EXERCISE PROMPT: Produce as output only the lines below starting at the line with "let cx := state_2_cell (x s) cell_size in" and continuing through the line with "Some (mkPlanningState cx cy ct (leg", each one exactly as written.

(DATA RECORDS begins)

(** * footstep_planner: PlanningState and FootstepPlanner

    A shallow embedding of [PlanningState.cpp] and of the planning driver
    of [FootstepPlanner.cpp] (extractSolution, run, plan, replan,
    setGoal, setStart, setMap, updateEnvironment, getFootPosition, the
    pose callbacks, the planning service and the footstep markers).

    Conventions.
    - A C++ [int] is a [Z] in [-2^31, 2^31); an [unsigned int] is a [Z] in
      [0, 2^32).  Wrap-around of unsigned arithmetic is written out with
      [u32]; a conversion unsigned -> int with [s32].
    - A C++ [double] is a value of a type [D] carrying the operations of
      the class [DoubleOps]; the real numbers and the binary64 floats of
      the kernel are both instances.  A C++ [float] is a double narrowed
      to single precision ([d_float]); [sin] and [cos] are an interface.
    - A call that aborts the program or leaves the language's defined
      behaviour (a failed [assert], a division by zero, an access outside a
      matrix) yields [None].
    - The planner's collaborators that live outside these two files (the
      helper header, the grid map, the planning environment, the SBPL
      search) are interfaces: classes whose fields are the operations the
      code calls.
    - What the planner does to the outside is kept in a trace: the log
      messages (their format strings, without the arguments) and the calls
      that reset the environment, set it up, create a search, run it or
      tell it of changed costs.  The visualisation publishers are left
      out of [run] and of the map update; the markers of the footstep
      path are modelled on their own, the array handed to the publisher
      being the result. *)

From Stdlib Require Import Floats.
From Stdlib Require Uint63.
From Stdlib Require Import ZArith List Bool String Lia Permutation.
From Stdlib Require Finite.
From Stdlib Require Import Reals Lra.
Import ListNotations.

Local Open Scope Z_scope.

(** ** Option as the monad of calls that may abort *)

Definition obind {A B : Type} (o : option A) (k : A -> option B) : option B :=
  match o with
  | Some a => k a
  | None => None
  end.

Notation "x <- c ;; k" := (obind c (fun x => k))
  (at level 61, c at next level, right associativity).
Notation "c ;;; k" := (obind c (fun _ => k))
  (at level 61, right associativity).

(** [assert(b)]: continues on [true], aborts on [false]. *)
Definition assert (b : bool) : option unit :=
  if b then Some tt else None.

(** ** Machine integers *)

Definition u32 (z : Z) : Z := z mod 2 ^ 32.

(** unsigned int -> int, two's complement. *)
Definition s32 (z : Z) : Z :=
  let u := u32 z in if u <? 2 ^ 31 then u else u - 2 ^ 32.

(** [a << k] on unsigned int. *)
Definition shl32 (a k : Z) : Z := u32 (Z.shiftl a k).

(** [a + b] on unsigned int. *)
Definition add32 (a b : Z) : Z := u32 (a + b).

(** ** helper.h: the types shared by both files *)

Inductive Leg : Type := RIGHT | LEFT | NOLEG.

Definition Leg_eqb (a b : Leg) : bool :=
  match a, b with
  | RIGHT, RIGHT | LEFT, LEFT | NOLEG, NOLEG => true
  | _, _ => false
  end.

(** [struct State { double x, y, theta; Leg leg; }] *)
Record State (D : Type) : Type := mkState {
  x : D;
  y : D;
  theta : D;
  leg : Leg
}.
Arguments mkState {D} _ _ _ _.
Arguments x {D} _.
Arguments y {D} _.
Arguments theta {D} _.
Arguments leg {D} _.

(** The functions of helper.h the two files call, as the fields of an
    interface: [int state_2_cell(double value, double cell_size)],
    [int angle_state_2_cell(double angle, int angle_bin_num)],
    [double angle_cell_2_state(int angle, int angle_bin_num)] and
    [unsigned int int_hash(int key)].  [leg_code] is the integer value of
    an enumerator of [Leg], which [int_hash(ivLeg)] converts to;
    [State_default] is the value of a default-constructed [State]. *)
Class Helper (D : Type) : Type := {
  state_2_cell : D -> D -> Z;
  angle_state_2_cell : D -> Z -> Z;
  angle_cell_2_state : Z -> Z -> D;
  int_hash : Z -> Z;
  leg_code : Leg -> Z;
  State_default : State D
}.

(** ** PlanningState.cpp *)

(** The members of [class PlanningState], in the order the constructors
    initialise them. *)
Record PlanningState : Type := mkPlanningState {
  ivX : Z;
  ivY : Z;
  ivTheta : Z;
  ivLeg : Leg;
  ivId : Z;
  ivHashTag : Z
}.

Definition getX := ivX.
Definition getY := ivY.
Definition getTheta := ivTheta.
Definition getLeg := ivLeg.
Definition getId := ivId.
Definition getHashTag := ivHashTag.

Section PlanningStateDefs.
Context {D : Type} {H : Helper D}.

(** The operand of the outer [int_hash] in [calculateHashTag]: the four
    hashed members, shifted and added as unsigned ints. *)
Definition shifted_sum (vx vy vtheta : Z) (vleg : Leg) : Z :=
  add32 (add32 (add32 (shl32 (int_hash vx) 3) (shl32 (int_hash vy) 2))
               (shl32 (int_hash vtheta) 1))
        (int_hash (leg_code vleg)).

(** [PlanningState::calculateHashTag].  It runs inside the member
    initialiser of [ivHashTag] and reads the four members initialised
    before it.  [%] has an unsigned left operand, so [max_hash_size] is
    converted to unsigned; a zero divisor is undefined. *)
Definition calculateHashTag (vx vy vtheta : Z) (vleg : Leg)
           (max_hash_size : Z) : option Z :=
  let h := int_hash (s32 (shifted_sum vx vy vtheta vleg)) in
  let m := u32 max_hash_size in
  if m =? 0 then None else Some (h mod m).

(** [PlanningState(double x, double y, double theta, Leg, double
    cell_size, int num_angle_bins, int max_hash_size)]: the members are
    initialised, then the body runs [assert(false)]. *)
Definition PlanningState_double (vx vy vtheta : D) (vleg : Leg)
           (cell_size : D) (num_angle_bins max_hash_size : Z)
  : option PlanningState :=
  let cx := state_2_cell vx cell_size in
  let cy := state_2_cell vy cell_size in
  let ct := angle_state_2_cell vtheta num_angle_bins in
  tag <- calculateHashTag cx cy ct vleg max_hash_size ;;
  assert false ;;;
  Some (mkPlanningState cx cy ct vleg (-1) tag).

(** [PlanningState(int x, int y, int theta, Leg, double cell_size, int
    num_angle_bins, int max_hash_size)].  Its initialiser list names
    ivX, ivY, ivTheta, ivLeg and ivHashTag; ivId is not in it, so the
    member keeps whatever the storage held: [indeterminate]. *)
Definition PlanningState_int (vx vy vtheta : Z) (vleg : Leg)
           (cell_size : D) (num_angle_bins max_hash_size : Z)
           (indeterminate : Z) : option PlanningState :=
  tag <- calculateHashTag vx vy vtheta vleg max_hash_size ;;
  Some (mkPlanningState vx vy vtheta vleg indeterminate tag).

(** [PlanningState(const State& s, double cell_size, int num_angle_bins,
    int max_hash_size)]. *)
Definition PlanningState_State (s : State D) (cell_size : D)
           (num_angle_bins max_hash_size : Z) : option PlanningState :=
  let cx := state_2_cell (x s) cell_size in
  let cy := state_2_cell (y s) cell_size in
  let ct := angle_state_2_cell (theta s) num_angle_bins in
  tag <- calculateHashTag cx cy ct (leg s) max_hash_size ;;
  Some (mkPlanningState cx cy ct (leg s) (-1) tag).

(** The hash tag the constructors store, in terms of the members of the
    constructed state. *)
Definition hashTag_of_members (s : PlanningState) (max_hash_size : Z) : Z :=
  int_hash (s32 (shifted_sum (getX s) (getY s) (getTheta s) (getLeg s)))
  mod u32 max_hash_size.

(** The hash tag as the specification words it: the hashed members,
    shifted and summed, reduced modulo the table size with no step between
    the sum and the modulus. *)
Definition hashTag_as_claimed (s : PlanningState) (max_hash_size : Z) : Z :=
  shifted_sum (getX s) (getY s) (getTheta s) (getLeg s)
  mod u32 max_hash_size.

(DATA RECORDS ends)

SOLUTION FOR THIS TASK:
  let cx := state_2_cell (x s) cell_size in
  let cy := state_2_cell (y s) cell_size in
  let ct := angle_state_2_cell (theta s) num_angle_bins in
  tag <- calculateHashTag cx cy ct (leg s) max_hash_size ;;
  Some (mkPlanningState cx cy ct (leg s) (-1) tag).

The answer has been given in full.